■ Source information
(** * usdb_syncer: chart format, directory allocation, sync store and
      download pipeline

    A shallow embedding of the parts of the repository that its
    specification makes claims about:

    - [src/usdb_syncer/notes_parser.py]: the UltraStar txt parser and
      serializer ([Note], [Line], [PlayerNotes], [Headers], [SongTxt]);
    - [src/usdb_syncer/utils.py]: [sanitize_filename], [DirectoryCache]
      and [next_unique_directory];
    - [src/usdb_syncer/db/__init__.py]: [_validate_schema] and
      [SearchBuilder];
    - [src/usdb_dl/song_loader.py]: the duet reassignment and the audio
      stage of [SongLoader.run];
    - [src/usdb_dl/usdb_dl.py]: the padded song id of [Worker.run].

    Conventions.  Python [str] values are lists of 8-bit characters
    ([text]), that is, the strings of code points below 256; Python [int]
    is [Z]; Python [float] is a binary64 number ([spec_float]) where the
    sources compute with it and a parameter where they only convert it;
    a function that may raise returns a sum whose left side is the
    exception; the logger is the list of records a call emits, in order;
    a list argument that the source mutates is returned as the remaining
    list. *)

From Stdlib Require Import ZArith NArith List Ascii String QArith Bool Lia.
From Stdlib Require SpecFloat.
From stdpp Require Import gmap strings list.
Import ListNotations.

Local Open Scope Z_scope.
Local Open Scope list_scope.

(* ===================================================================== *)
(** * Text: the [str] methods the sources use *)
(* ===================================================================== *)

Module Text.

Abbreviation text := (list ascii).

(** A string literal as a [text]. *)
Definition T (s : string) : text := list_ascii_of_string s.

Definition ascii_eqb (a b : ascii) : bool := Ascii.eqb a b.

Fixpoint text_eqb (a b : text) : bool :=
  match a, b with
  | [], [] => true
  | x :: a', y :: b' => ascii_eqb x y && text_eqb a' b'
  | _, _ => false
  end.

Definition code (c : ascii) : N := N_of_ascii c.

Definition LF : ascii := ascii_of_N 10.

(** [str.isspace] on one character, for the code points below 256. *)
Definition isspace (c : ascii) : bool :=
  let n := code c in
  ((9 <=? n) && (n <=? 13) || (28 <=? n) && (n <=? 32)
   || (n =? 133) || (n =? 160))%N.

(** [\d] and the digits [int()] reads.  Among the code points below
    256 the decimal digits are the ten ASCII digits (the superscripts
    at 178, 179 and 185 are no decimal digits); the decimal digits of
    other scripts, which [\d] and [int()] take as well, are outside
    [text]. *)
Definition isdigit (c : ascii) : bool :=
  let n := code c in ((48 <=? n) && (n <=? 57))%N.

Definition digit_val (c : ascii) : Z := Z.of_N (code c) - 48.

(** [s.startswith(p)] *)
Fixpoint startswith (p s : text) : bool :=
  match p, s with
  | [], _ => true
  | x :: p', y :: s' => ascii_eqb x y && startswith p' s'
  | _ :: _, [] => false
  end.

(** [s.endswith(p)] *)
Definition endswith (p s : text) : bool := startswith (rev p) (rev s).

(** [s.removeprefix(p)] *)
Definition removeprefix (p s : text) : text :=
  if startswith p s then drop (length p) s else s.

(** [s.lstrip(chars)] with the characters to strip given as a test. *)
Fixpoint lstrip_by (p : ascii -> bool) (s : text) : text :=
  match s with
  | c :: s' => if p c then lstrip_by p s' else s
  | [] => []
  end.

Definition rstrip_by (p : ascii -> bool) (s : text) : text :=
  rev (lstrip_by p (rev s)).

(** [s.lstrip()], [s.rstrip()] and [s.strip()]. *)
Definition lstrip : text -> text := lstrip_by isspace.
Definition rstrip : text -> text := rstrip_by isspace.
Definition strip (s : text) : text := lstrip (rstrip s).

(** [c in s] for a one-character [c]. *)
Definition contains (c : ascii) (s : text) : bool := existsb (ascii_eqb c) s.

(** [s.replace(old, new)] for a one-character [old]. *)
Definition replace (old : ascii) (new : text) (s : text) : text :=
  flat_map (fun c => if ascii_eqb c old then new else [c]) s.

(** [s.split(sep)] for a one-character [sep]: never empty. *)
Fixpoint split (sep : ascii) (s : text) : list text :=
  match s with
  | [] => [[]]
  | c :: s' =>
      if ascii_eqb c sep then [] :: split sep s'
      else match split sep s' with
           | w :: ws => (c :: w) :: ws
           | [] => [[c]]
           end
  end.

(** [s.split(sep, maxsplit=n)] for a one-character [sep]. *)
Fixpoint split_max (sep : ascii) (n : nat) (s : text) : list text :=
  match n with
  | O => [s]
  | S n' =>
      (fix go (s : text) : list text :=
         match s with
         | [] => [[]]
         | c :: s' =>
             if ascii_eqb c sep then [] :: split_max sep n' s'
             else match go s' with
                  | w :: ws => (c :: w) :: ws
                  | [] => [[c]]
                  end
         end) s
  end.

(** [sep.join(parts)] *)
Fixpoint join (sep : text) (parts : list text) : text :=
  match parts with
  | [] => []
  | [p] => p
  | p :: ps => p ++ sep ++ join sep ps
  end.

(** [s.lower()] and [s.upper()] on the ASCII letters.  [lower] also maps
    the Latin-1 capitals as Python does; [upper] agrees with Python on
    7-bit text only, which is all the statements below apply it to. *)
Definition lower_char (c : ascii) : ascii :=
  let n := code c in
  if ((65 <=? n) && (n <=? 90)
      || (192 <=? n) && (n <=? 222) && negb (n =? 215))%N
  then ascii_of_N (n + 32) else c.

Definition upper_char (c : ascii) : ascii :=
  let n := code c in
  if ((97 <=? n) && (n <=? 122))%N then ascii_of_N (n - 32) else c.

Definition lower (s : text) : text := map lower_char s.
Definition upper (s : text) : text := map upper_char s.

Definition is_7bit (s : text) : bool := forallb (fun c => (code c <? 128)%N) s.

(** ** Decimal integers: [str(n)] and [int(s)] *)

Definition digit_char (d : N) : ascii := ascii_of_N (48 + d).

Fixpoint digits_of (fuel : nat) (n : N) (acc : text) : text :=
  let acc' := digit_char (n mod 10) :: acc in
  match fuel with
  | O => acc'
  | S fuel' => if (n / 10 =? 0)%N then acc' else digits_of fuel' (n / 10) acc'
  end.

Definition str_N (n : N) : text := digits_of (N.size_nat n) n [].

(** [str(n)] for an [int]. *)
Definition str_int (n : Z) : text :=
  match n with
  | Zneg p => T "-" ++ str_N (Npos p)
  | _ => str_N (Z.to_N n)
  end.

(** The value of a run of digits, most significant first. *)
Definition digits_val (ds : text) : Z :=
  fold_left (fun a c => 10 * a + digit_val c) ds 0.

(** Digits with single underscores allowed between them, as [int()]
    accepts: [None] when the text is not of that form. *)
Fixpoint underscored (prev_digit : bool) (s : text) (acc : text) : option text :=
  match s with
  | [] => if prev_digit then Some (rev acc) else None
  | c :: s' =>
      if isdigit c then underscored true s' (c :: acc)
      else if ascii_eqb c "_" && prev_digit then underscored false s' acc
      else None
  end.

(** [sys.int_info.default_max_str_digits]: [int(s)] raises [ValueError]
    for a text of more decimal digits, and so does [str(n)] for an
    integer of more. *)
Definition int_max_str_digits : N := 4300.

(** [str(n)] and [int] convert the integer: it has no more decimal
    digits than the limit.  [str_int] is [str] on these integers. *)
Definition int_digits_ok (n : Z) : bool :=
  (N.of_nat (length (str_N (Z.abs_N n))) <=? int_max_str_digits)%N.

(** The white space [int()] skips around a number.  Below 128 these are
    the characters of C's [isspace], tab to carriage return and the
    space; the separators 28 to 31, which [str.isspace] takes, are not
    among them.  Above, [int()] takes what [str.isspace] takes. *)
Definition int_isspace (c : ascii) : bool :=
  let n := code c in
  ((9 <=? n) && (n <=? 13) || (n =? 32) || (n =? 133) || (n =? 160))%N.

Definition int_strip (s : text) : text :=
  lstrip_by int_isspace (rstrip_by int_isspace s).

(** [int(s)]: surrounding whitespace, one optional sign, decimal digits
    with optional single underscores, and no more digits than
    [int_max_str_digits].  [None] is [ValueError]. *)
Definition int_of_text (s : text) : option Z :=
  let body := int_strip s in
  let '(neg, ds) :=
    match body with
    | c :: r => if ascii_eqb c "-" then (true, r)
                else if ascii_eqb c "+" then (false, r) else (false, body)
    | [] => (false, [])
    end in
  match underscored false ds [] with
  | Some digits =>
      if (N.of_nat (length digits) <=? int_max_str_digits)%N
      then Some (if neg then - digits_val digits else digits_val digits)
      else None
  | None => None
  end.

(** Python truthiness of an optional string: [None] and [""] are false. *)
Definition truthy (o : option text) : bool :=
  match o with Some (_ :: _) => true | _ => false end.

End Text.


(* ===================================================================== *)
(** * Regex: the fragment of [re] the parser's patterns are written in *)
(* ===================================================================== *)

Module Regex.
Import Text.

(** A pattern item that matches one character. *)
Inductive cclass : Type :=
| Chr (c : ascii)     (* a literal character *)
| Digit               (* \d *)
| Dot.                (* .  : anything but a newline *)

Definition cmatch (cl : cclass) (c : ascii) : bool :=
  match cl with
  | Chr x => ascii_eqb x c
  | Digit => isdigit c
  | Dot => negb (ascii_eqb c LF)
  end.

Inductive regex : Type :=
| One (cl : cclass)               (* one character *)
| Seq (a b : regex)               (* ab *)
| Alt (a b : regex)               (* a|b, left first *)
| Opt (a : regex)                 (* a?, greedy *)
| Many (cl : cclass)              (* c*, greedy *)
| Group (n : nat) (a : regex).    (* (a), the n-th group *)

(** [c+] is [cc*]. *)
Definition Many1 (cl : cclass) : regex := Seq (One cl) (Many cl).

(** The groups that took part in the match, by number. *)
Abbreviation groups := (gmap nat text).

(** Greedy repetition of one character class: the longest run first,
    giving characters back one at a time while the rest fails. *)
Fixpoint many {R} (p : ascii -> bool) (s : text) (k : text -> option R) : option R :=
  match s with
  | c :: s' =>
      if p c then match many p s' k with
                  | Some r => Some r
                  | None => k s
                  end
      else k s
  | [] => k s
  end.

(** The backtracking matcher: [k] is the rest of the pattern. *)
Fixpoint run (r : regex) (s : text) (g : groups)
    (k : text -> groups -> option groups) : option groups :=
  match r with
  | One cl =>
      match s with
      | c :: s' => if cmatch cl c then k s' g else None
      | [] => None
      end
  | Seq a b => run a s g (fun s' g' => run b s' g' k)
  | Alt a b =>
      match run a s g k with
      | Some r => Some r
      | None => run b s g k
      end
  | Opt a =>
      match run a s g k with
      | Some r => Some r
      | None => k s g
      end
  | Many cl => many (cmatch cl) s (fun s' => k s' g)
  | Group n a =>
      run a s g (fun s' g' => k s' (<[n := take (length s - length s') s]> g'))
  end.

(** [re.compile(r).fullmatch(s)]: the groups, or [None]. *)
Definition fullmatch (r : regex) (s : text) : option groups :=
  run r s ∅ (fun s' g => match s' with [] => Some g | _ :: _ => None end).

(** [match.group(n)] *)
Definition group (m : groups) (n : nat) : option text := m !! n.

Declare Scope regex_scope.
Delimit Scope regex_scope with re.
Bind Scope regex_scope with regex.
Notation "a ;; b" := (Seq a b) : regex_scope.
Notation "a || b" := (Alt a b) : regex_scope.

■ What you are asked to do
Would you restate exactly the lines of the material above, from its opening line through the line with "[PlayerNotes], [Headers], [SongTxt]);", and output only those?

■ Response area
(** * usdb_syncer: chart format, directory allocation, sync store and
      download pipeline

    A shallow embedding of the parts of the repository that its
    specification makes claims about:

    - [src/usdb_syncer/notes_parser.py]: the UltraStar txt parser and
      serializer ([Note], [Line], [PlayerNotes], [Headers], [SongTxt]);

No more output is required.